B7-H4 Il plasmide di attivazione CRISPR (h) fornisce un approccio mirato e non distruttivo per sovraregolare l'espressione endogena di VTCN1 senza alterare la sequenza di DNA sottostante.
B7-H4 Il plasmide di attivazione CRISPR (h) è un sistema SAM (mediatore di attivazione sinergico) a tre plasmidi progettato per la sovraregolazione trascrizionale altamente efficiente e sito-specifica del locus VTCN1 nelle linee cellulari umane. Il sistema è costruito attorno a una Cas9 cataliticamente inattiva (dCas9) che porta due mutazioni inattivanti (D10A e N863A) che eliminano l'attività nucleasica preservando al contempo il legame con il DNA. Questa dCas9 è fusa con VP64, un potente attivatore trascrizionale, ed è coespressa con un gene di resistenza alla blasticidina per la selezione. Il secondo plasmide codifica la proteina di fusione MS2-p65-HSF1, un complesso attivatore secondario che agisce in sinergia con dCas9-VP64, insieme a un gene di resistenza all'igromicina. Il terzo plasmide codifica un sgRNA specifico per il bersaglio di 20 nt fuso a due aptameri di RNA MS2 che reclutano il complesso MS2-p65-HSF1 nel sito di attivazione, accompagnato da un gene di resistenza alla puromicina. I tre plasmidi vengono somministrati in un rapporto di massa 1:1:1 per un'espressione bilanciata di tutti i componenti del sistema.
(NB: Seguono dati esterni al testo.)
(* ===== verification/AuthTheorems.v ===== *)
(** * Properties of the authentication handshake and of sessions *)

From S2P Require Import Prelude External Format Envelope Auth.

Section Theorems.
Context `{Blake3Kdf} `{Hex} `{Ed25519Laws} `{!KeyAgreement} `{!KeyAgreementLaws}
  `{!Bincode AuthMessage} `{!BincodeLaws AuthMessage} `{!Bincode AuthChallenge}
  `{!BincodeLaws AuthChallenge} `{!Bincode ClientAuthResponse} `{!BincodeLaws ClientAuthResponse}
  `{!Bincode ServerAuthConfirm} `{!BincodeLaws ServerAuthConfirm} `{!Bincode (list ascii)}.

(** Messages that fit the bound on both sides. *)
Definition fits {T} `{Bincode T} (ty : AuthMessageType) (x : T) (b : bytes) : Prop :=
  encoded ty x = Ok b ∧ (N.of_nat (length b) ≤ MAX_MESSAGE)%N.

(** C14. The handshake completes and agrees: with a server whose table is in any reachable
    state and a client that pins its key, clocks within the tolerance and messages within
    the bound, each side sends exactly what the other expects, both end with the same
    session id and the same session key, and the session validates until it expires. *)
Theorem handshake_agrees (se : ServerEnv) (ce : ClientEnv) (identity ssk csk : bytes)
    (cid : option bytes) (m0 m : SessionManager) (t0 t1 t2 tc ts : N)
    (key hello chal auth conf err : bytes) :
  with_signing_key (Some t0) identity ssk = Ok m0 → rtc table_step m0 m →
  (t0 + 365 * 24 * 3600 < 2 ^ 64)%N → (t0 ≤ tc ≤ t0 + 365 * 24 * 3600)%N →
  sv_challenge_time se = Some t1 → sv_auth_time se = Some t2 →
  cl_check_time ce = Some tc → cl_stamp_time ce = Some ts →
  (ts ≤ t2 + FUTURE_TOLERANCE_SECS)%N → (t2 ≤ ts + PAST_TOLERANCE_SECS)%N → (t2 + SESSION_TIMEOUT < 2 ^ 64)%N →
  derive_session_key ssk (ed_public csk) (sv_challenge se) = Ok key →
  (∀ resp : ClientAuthResponse, is_ok (encoded ClientAuth resp) = true) →
  fits ClientHello client_hello_text hello →
  fits ServerChallenge (mkAuthChallenge (sv_challenge se) (server_certificate m) t1) chal →
  fits ClientAuth (mkClientAuthResponse (ed_public csk) (ed_sign csk (sv_challenge se)) cid ts) auth →
  fits ServerConfirm (mkServerAuthConfirm (sv_session_id se) (t2 + SESSION_TIMEOUT)
    (ed_sign ssk (session_data (sv_session_id se) (ed_public csk) (t2 + SESSION_TIMEOUT)))) conf →
  let client := client_authenticate ce csk cid (ed_public ssk)
    (mkStream (wire_frame chal ++ wire_frame conf) [] None err) in
  ∃ s r m',
    server_authenticate se (mkStream (wire_frame hello ++ wire_frame auth) [] None err, m)
      = (Ok s, (mkStream [] (wire_frame chal ++ wire_frame conf) None err, m'))
    ∧ client.1 = Ok r ∧ st_out client.2 = wire_frame hello ++ wire_frame auth
    ∧ cr_session_id r = si_session_id s ∧ cr_session_key r = si_session_key s
    ∧ ∀ now, (now < t2 + SESSION_TIMEOUT)%N →
        (validate_session (Some now) (Some now) (sv_session_id se) m').1 = Ok s.
Proof.
  intros Hnew Hr Hmax Hvalid Ht1 Ht2 Htc Hts Hfut Hpast Hexp Hkey Htotal [Hhello Hhl] [Hchal Hcl]
    [Hauth Hal] [Hconf Hfl] client.
  destruct (reachable_wf _ _ _ _ _ Hnew Hr) as [Hk Hcert _].
  assert (cert_verify (Some tc) (server_certificate m) = Ok tt
    ∧ sc_public_key (server_certificate m) = ed_public ssk) as [Hcv Hck].
  { rewrite Hcert. unfold with_signing_key in Hnew. inv_ok. by eapply new_self_signed_valid. }
  set (s := mkSessionInfo (sv_session_id se) (ed_public csk) cid t2 (t2 + SESSION_TIMEOUT) true key).
  exists s, (mkClientAuthResult (sv_session_id se) (server_certificate m) key),
    (set_sessions (<[sv_session_id se := s]> (sessions m)) m).
  split.
  { eapply (server_authenticate_run se (mkStream (wire_frame hello ++ wire_frame auth) [] None err) m
      (mkClientAuthResponse (ed_public csk) (ed_sign csk (sv_challenge se)) cid ts) t1 s _ hello chal auth conf);
      try done.
    - apply authenticate_client_ok. exists t2. split_and!; [done| |done].
      rewrite Hk. by apply honest_admitted.
    - unfold create_auth_confirm. cbn [mbind result_bind]. rewrite Hk. exact Hconf. }
  rewrite <-Htc in Hcv. rewrite derive_session_symmetric in Hkey.
  destruct (honest_client ce csk cid ssk t1 ts (sv_challenge se) key (server_certificate m) (sv_session_id se)
    (t2 + SESSION_TIMEOUT) hello chal auth conf err) as [Hok Hout]; try done.
  split_and!; [exact Hok|exact Hout|done|done|]. intros now Hnow.
  erewrite (proj2 (validate_session_ok _ _ _ _ s _)); [done|].
  split_and!; [done|by apply lookup_insert_eq|done..].
Qed.

(** C26. A session id validates exactly while its session is in the table and has not expired,
    and every session of a reachable table was earned: the client signed a challenge with its
    key, answered within the tolerance of the clock, the session key is the one both keys
    agree on, and the session expires 30 minutes after its creation. *)
Theorem sessions_earned (now now1 now2 : option N) (identity sk id : bytes) (m0 m : SessionManager)
    (s : SessionInfo) :
  with_signing_key now identity sk = Ok m0 → rtc table_step m0 m →
  ((validate_session now1 now2 id m).1 = Ok s ↔
   sessions m !! id = Some s
   ∧ (now_or_default now1 < si_expires_at s)%N ∧ (now_or_default now2 < si_expires_at s)%N)
  ∧ (sessions m !! id = Some s → ∃ challenge resp t, admitted sk challenge id resp t s).
Proof.
  intros Hnew Hr. destruct (reachable_wf _ _ _ _ _ Hnew Hr) as [Hk Hc Hs].
  assert (sessions m !! id = Some s → ∃ challenge resp t, admitted sk challenge id resp t s) as Hear
    by apply Hs.
  split; [|done]. split.
  - destruct (validate_session now1 now2 id m) as [v m'] eqn:E. cbn. intros ->.
    apply validate_session_ok in E. naive_solver.
  - intros (Hid & H1' & H2'). destruct (Hear Hid) as (c & resp & t & Ha).
    erewrite (proj2 (validate_session_ok now1 now2 id m s _)); [done|].
    split_and!; [done|done| |done|done]. by rewrite (ad_session _ _ _ _ _ _ Ha).
Qed.

(** The client has no freshness of its own: whoever recorded what a server sent to it in
    one handshake can send the same bytes again, at any time before the certificate ends, and
    the client accepts again, with the same session id and the same session key. *)
Theorem client_replay_accepted (ce ce' : ClientEnv) (sk pin : bytes) (cid cid' : option bytes)
    (s s' : stream) (r : ClientAuthResult) (t ts : N) (hello : bytes) :
  (client_authenticate ce sk cid pin s).1 = Ok r →
  st_in s' = st_in s → st_room s' = None →
  cl_check_time ce' = Some t → cl_stamp_time ce' = Some ts →
  (sc_valid_from (cr_server_certificate r) ≤ t ≤ sc_valid_until (cr_server_certificate r))%N →
  encoded ClientHello client_hello_text = Ok hello →
  (∀ resp : ClientAuthResponse, is_ok (encoded ClientAuth resp) = true) →
  (client_authenticate ce' sk cid' pin s').1 = Ok r.
Proof.
  destruct (client_authenticate ce sk cid pin s) as [v w] eqn:E. cbn.
  intros -> Hin Hroom Ht Hts Hval Hhello Htotal. apply client_authenticate_sound in E.
  assert (client_accepts sk pin (cl_check_time ce') (st_in s') r) as Hacc.
  { destruct E as (m1 & rest1 & ch & m2 & rest2 & confirm & Hm1 & Ht1 & Hch & Hcert & Hrest).
    exists m1, rest1, ch, m2, rest2, confirm. rewrite Hin, Ht. split_and!; try done; try apply Hrest.
    assert (cr_server_certificate r = ac_server_cert ch) as Hcr by apply Hrest.
    rewrite Hcr in Hval. by eapply cert_verify_at. }
  by destruct (client_authenticate_complete ce' sk cid' pin s' r ts hello Hroom Hts Hhello Htotal Hacc)
    as (_ & _ & _ & _ & Hok & _).
Qed.
End Theorems.

(** ** Witnesses *)

From S2P Require Import Reference ReferenceCodec.

Definition get {A} (d : A) (r : result bytes A) : A := match r with Ok a => a | Err _ => d end.
Definition server_key : bytes := fit32 (lit "server").
Definition client_key : bytes := fit32 (lit "client").
Definition demo_server : ServerEnv :=
  mkServerEnv (replicate 32 "c"%char) (Some 2000%N) (replicate 16 "i"%char) (Some 2001%N).
Definition demo_client : ClientEnv := mkClientEnv (Some 2000%N) (Some 2000%N).
Definition no_cert : ServerCertificate := mkServerCertificate [] [] 0 0 [].
Definition demo_manager : SessionManager :=
  get (mkSessionManager ∅ [] no_cert) (with_signing_key (Some 1000%N) (lit "srv") server_key).
Definition demo_hello : bytes := get [] (encoded ClientHello client_hello_text).
Definition demo_chal : bytes := get [] (encoded ServerChallenge
  (mkAuthChallenge (sv_challenge demo_server) (server_certificate demo_manager) 2000)).
Definition demo_auth : bytes := get [] (encoded ClientAuth
  (mkClientAuthResponse (ed_public client_key) (ed_sign client_key (sv_challenge demo_server))
    (Some (lit "edge-1")) 2000)).
Definition demo_conf : bytes := get [] (encoded ServerConfirm
  (mkServerAuthConfirm (sv_session_id demo_server) 3801
    (ed_sign server_key (session_data (sv_session_id demo_server) (ed_public client_key) 3801)))).
Definition demo_key : bytes :=
  get [] (derive_session_key server_key (ed_public client_key) (sv_challenge demo_server)).
Definition client_run := client_authenticate demo_client client_key (Some (lit "edge-1")) (ed_public server_key)
  (mkStream (wire_frame demo_chal ++ wire_frame demo_conf) [] None []).

Lemma demo_started : with_signing_key (Some 1000%N) (lit "srv") server_key = Ok demo_manager.
Proof. vm_compute. reflexivity. Qed.

Lemma handshake_agrees_witness :
  ∃ s r m', server_authenticate demo_server (mkStream (wire_frame demo_hello ++ wire_frame demo_auth) [] None [], demo_manager)
      = (Ok s, (mkStream [] (wire_frame demo_chal ++ wire_frame demo_conf) None [], m'))
    ∧ client_run.1 = Ok r ∧ cr_session_key r = si_session_key s.
Proof.
  destruct (handshake_agrees demo_server demo_client (lit "srv") server_key client_key (Some (lit "edge-1"))
    demo_manager demo_manager 1000 2000 2001 2000 2000 demo_key demo_hello demo_chal demo_auth demo_conf []
    demo_started (rtc_refl _ _)) as (s & r & m' & Hs & Hr & _ & _ & Hk & _).
  - vm_compute. reflexivity.
  - split; vm_compute; discriminate.
  - reflexivity.
  - reflexivity.
  - reflexivity.
  - reflexivity.
  - vm_compute. discriminate.
  - vm_compute. discriminate.
  - vm_compute. reflexivity.
  - vm_compute. reflexivity.
  - intros resp. reflexivity.
  - split; vm_compute; [reflexivity|discriminate].
  - split; vm_compute; [reflexivity|discriminate].
  - split; vm_compute; [reflexivity|discriminate].
  - split; vm_compute; [reflexivity|discriminate].
  - exists s, r, m'. split; [exact Hs|]. split; [exact Hr|exact Hk].
Defined.

(** The table after that handshake. *)
Definition demo_table : SessionManager :=
  (server_authenticate demo_server (mkStream (wire_frame demo_hello ++ wire_frame demo_auth) [] None [], demo_manager)).2.2.
Definition demo_session : SessionInfo :=
  mkSessionInfo (sv_session_id demo_server) (ed_public client_key) (Some (lit "edge-1")) 2001 3801 true demo_key.

Lemma demo_reached : rtc table_step demo_manager demo_table.
Proof.
  apply rtc_once. unfold demo_table.
  destruct (server_authenticate demo_server _) as [r [c' m']] eqn:E. by eapply ts_connection.
Qed.

Lemma sessions_earned_witness :
  (validate_session (Some 3000%N) (Some 3000%N) (sv_session_id demo_server) demo_table).1 = Ok demo_session
  ∧ ∃ challenge resp t, admitted server_key challenge (sv_session_id demo_server) resp t demo_session.
Proof.
  destruct (sessions_earned (Some 1000%N) (Some 3000%N) (Some 3000%N) (lit "srv") server_key
    (sv_session_id demo_server) demo_manager demo_table demo_session demo_started demo_reached) as [Hv He].
  assert (sessions demo_table !! sv_session_id demo_server = Some demo_session) as Hs
    by (vm_compute; reflexivity).
  split; [apply (proj2 Hv); split; [exact Hs|split; vm_compute; reflexivity]|exact (He Hs)].
Defined.

Lemma client_replay_accepted_witness :
  ∃ r, client_run.1 = Ok r ∧
    (client_authenticate (mkClientEnv (Some 9000%N) (Some 9000%N)) client_key None (ed_public server_key)
      (mkStream (wire_frame demo_chal ++ wire_frame demo_conf) [] None [])).1 = Ok r.
Proof.
  exists (mkClientAuthResult (sv_session_id demo_server) (server_certificate demo_manager) demo_key).
  assert (client_run.1 = Ok (mkClientAuthResult (sv_session_id demo_server) (server_certificate demo_manager)
    demo_key)) as Hr by (vm_compute; reflexivity).
  split; [exact Hr|].
  apply (client_replay_accepted demo_client (mkClientEnv (Some 9000%N) (Some 9000%N)) client_key
    (ed_public server_key) (Some (lit "edge-1")) None _ (mkStream (wire_frame demo_chal ++ wire_frame demo_conf) [] None [])
    _ 9000 9000 demo_hello Hr).
  - reflexivity.
  - reflexivity.
  - reflexivity.
  - reflexivity.
  - split; vm_compute; discriminate.
  - vm_compute. reflexivity.
  - intros resp. reflexivity.
Defined.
Una volta assemblato nel locus bersaglio, il complesso SAM si lega a circa 200 bp a monte del sito di inizio della trascrizione VTCN1, dove VP64, p65 e HSF1 agiscono in modo concertato per reclutare il machinery trascrizionale e guidare la sovraregolazione dell'espressione endogena di B7-H4. A differenza della Cas9 con attività nucleasica, dCas9 non introduce rotture a doppio filamento né modifica la sequenza genomica, preservando il locus VTCN1 nativo e consentendo lo studio delle risposte trascrizionali dipendenti da B7-H4 nel locus endogeno, rendendolo uno strumento prezioso per studi funzionali, l'identificazione di geni bersaglio e la modellizzazione del ripristino della via B7-H4 nelle cellule tumorali con espressione di VTCN1 silenziata o ridotta.
Solo per uso di ricerca. Non destinato a uso diagnostico o terapeutico.